§ Work instructions
Filter out all lines without the word "integers" from the data below, please, and copy the rest.

━━━ Available data

(** * OTP secret messages: the cipher core of [src/App.tsx]

    A shallow embedding of the one-time-pad component: the fixed alphabet,
    the normalizer, the index codec, the pad generator, modular encode and
    decode, and the React state of the decrypt flow with its countdown.

    Conventions of the embedding.
    - A JavaScript string is the list of code points that [for (const ch of s)]
      yields.  Every string the program measures with [.length] or indexes
      with [alphabet[i]] consists of characters of the Basic Multilingual
      Plane, where code points and UTF-16 code units coincide.
    - A JavaScript number is an integer or [NaN].  The program only ever
      adds, subtracts and reduces small integers, on which double precision
      arithmetic is exact; negative zero behaves as zero in every use made
      of it and is not distinguished.
    - Text shown in the status line is kept as the bytes of the source file. *)

From Stdlib Require Import ZArith NArith String Ascii List Lia.
From stdpp Require Import base decidable option list numbers strings pretty.

Local Open Scope Z_scope.

(** ** JavaScript values *)

Abbreviation jsstring := (list N).

(** An ASCII literal of the source as a JavaScript string. *)
Definition lit (s : string) : jsstring :=
  map N_of_ascii (list_ascii_of_string s).

Inductive number : Type :=
| Int (z : Z)
| NaN.

#[global] Instance number_eq_dec : EqDecision number.
Proof. solve_decision. Defined.

(** [a[i]] on an array is [undefined] out of range; arithmetic turns
    [undefined] into [NaN]. *)
Definition ToNumber (v : option number) : number :=
  match v with
  | Some n => n
  | None => NaN
  end.

Definition js_add (a b : number) : number :=
  match a, b with
  | Int x, Int y => Int (x + y)
  | _, _ => NaN
  end.

Definition js_sub (a b : number) : number :=
  match a, b with
  | Int x, Int y => Int (x - y)
  | _, _ => NaN
  end.

(** The [%] operator: the remainder takes the sign of the dividend, and a
    zero divisor gives [NaN]. *)
Definition js_rem (a b : number) : number :=
  match a, b with
  | Int x, Int y => if y =? 0 then NaN else Int (Z.rem x y)
  | _, _ => NaN
  end.

(** A thrown exception: [String(e)] of an error with an empty message is its
    name. *)
Record exn : Type := mkExn { ename : string; emessage : string }.

Definition Error (msg : string) : exn := mkExn "Error" msg.

Inductive result (A : Type) : Type :=
| Ok (a : A)
| Throw (e : exn).
Arguments Ok {A} a.
Arguments Throw {A} e.

#[global] Instance result_ret : MRet result := fun A a => Ok a.

#[global] Instance result_bind : MBind result := fun A B k r =>
  match r with
  | Ok a => k a
  | Throw e => Throw e
  end.

(** [if (cond) throw new Error(msg)] *)
Definition throw_if (cond : bool) (msg : string) : result unit :=
  if cond then Throw (Error msg) else Ok tt.

(** ** Alphabet *)

(** [UNIFIED_ALPHABET]: the letters with U+00D1 after N, the digits, the
    space and the signs; the two escapes of the literal are the backslash
    (92) and the double quote (34). *)
Definition N_TILDE : N := 0xD1.

Definition UNIFIED_ALPHABET : jsstring :=
  lit "ABCDEFGHIJKLMN" ++ [N_TILDE] ++
  lit "OPQRSTUVWXYZ0123456789 !?,.:;-_()@#$/+*=<>" ++ [92%N; 34%N] ++
  lit "'[]{}".

(** [alphabet.length] *)
Definition js_length (s : jsstring) : number := Int (Z.of_nat (length s)).

(** [alphabet.includes(ch)] for a single character [ch]. *)
Definition includes (alphabet : jsstring) (ch : N) : bool :=
  bool_decide (ch ∈ alphabet).

(** [alphabet.indexOf(ch)]: the first position of [ch], or -1. *)
Fixpoint indexOf_from (alphabet : jsstring) (ch : N) (i : Z) : Z :=
  match alphabet with
  | [] => -1
  | c :: rest => if (c =? ch)%N then i else indexOf_from rest ch (i + 1)
  end.

Definition indexOf (alphabet : jsstring) (ch : N) : number :=
  Int (indexOf_from alphabet ch 0).

(** [alphabet[i]]: [undefined] unless [i] is an index of the string. *)
Definition js_at (alphabet : jsstring) (i : number) : option N :=
  match i with
  | Int z => if 0 <=? z then alphabet !! Z.to_nat z else None
  | NaN => None
  end.

(** ** Index codec and cipher engine *)

Definition toIndices (text alphabet : jsstring) : list number :=
  map (fun ch => indexOf alphabet ch) text.

(** [arr.map((i) => alphabet[i]).join(empty)]: [join] renders [undefined]
    as the empty string. *)
Definition fromIndices (arr : list number) (alphabet : jsstring) : jsstring :=
  arr ≫= (fun i => option_list (js_at alphabet i)).

(** [m.map((v, i) => (v + p[i]) % mod)] *)
Definition otpAdd (m p : list number) (md : number) : list number :=
  imap (fun i v => js_rem (js_add v (ToNumber (p !! i))) md) m.

(** [c.map((v, i) => ((v - p[i]) % mod + mod) % mod)] *)
Definition otpSub (c p : list number) (md : number) : list number :=
  imap (fun i v => js_rem (js_add (js_rem (js_sub v (ToNumber (p !! i))) md) md) md) c.

(** An index sequence over a modulus [M]: integers in [0, M). *)
Definition is_index (M : Z) (v : number) : Prop :=
  match v with
  | Int z => 0 <= z < M
  | NaN => False
  end.

Definition IndexSequence (M : Z) (l : list number) : Prop :=
  Forall (is_index M) l.

(** ** Unicode built-ins

    [toUpperCase] and [normalize("NFD")] belong to the JavaScript engine.
    They are determined by three tables of the Unicode Character Database,
    which are taken as a parameter: the full uppercase mapping of a code
    point (UnicodeData and SpecialCasing), its full canonical decomposition,
    and its canonical combining class. *)

Class UnicodeData : Type := {
  uppercase_mapping : N -> list N;
  canonical_decomposition : N -> list N;
  combining_class : N -> N
}.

━━━━━━

§ Written solution
      adds, subtracts and reduces small integers, on which double precision
(** An index sequence over a modulus [M]: integers in [0, M). *)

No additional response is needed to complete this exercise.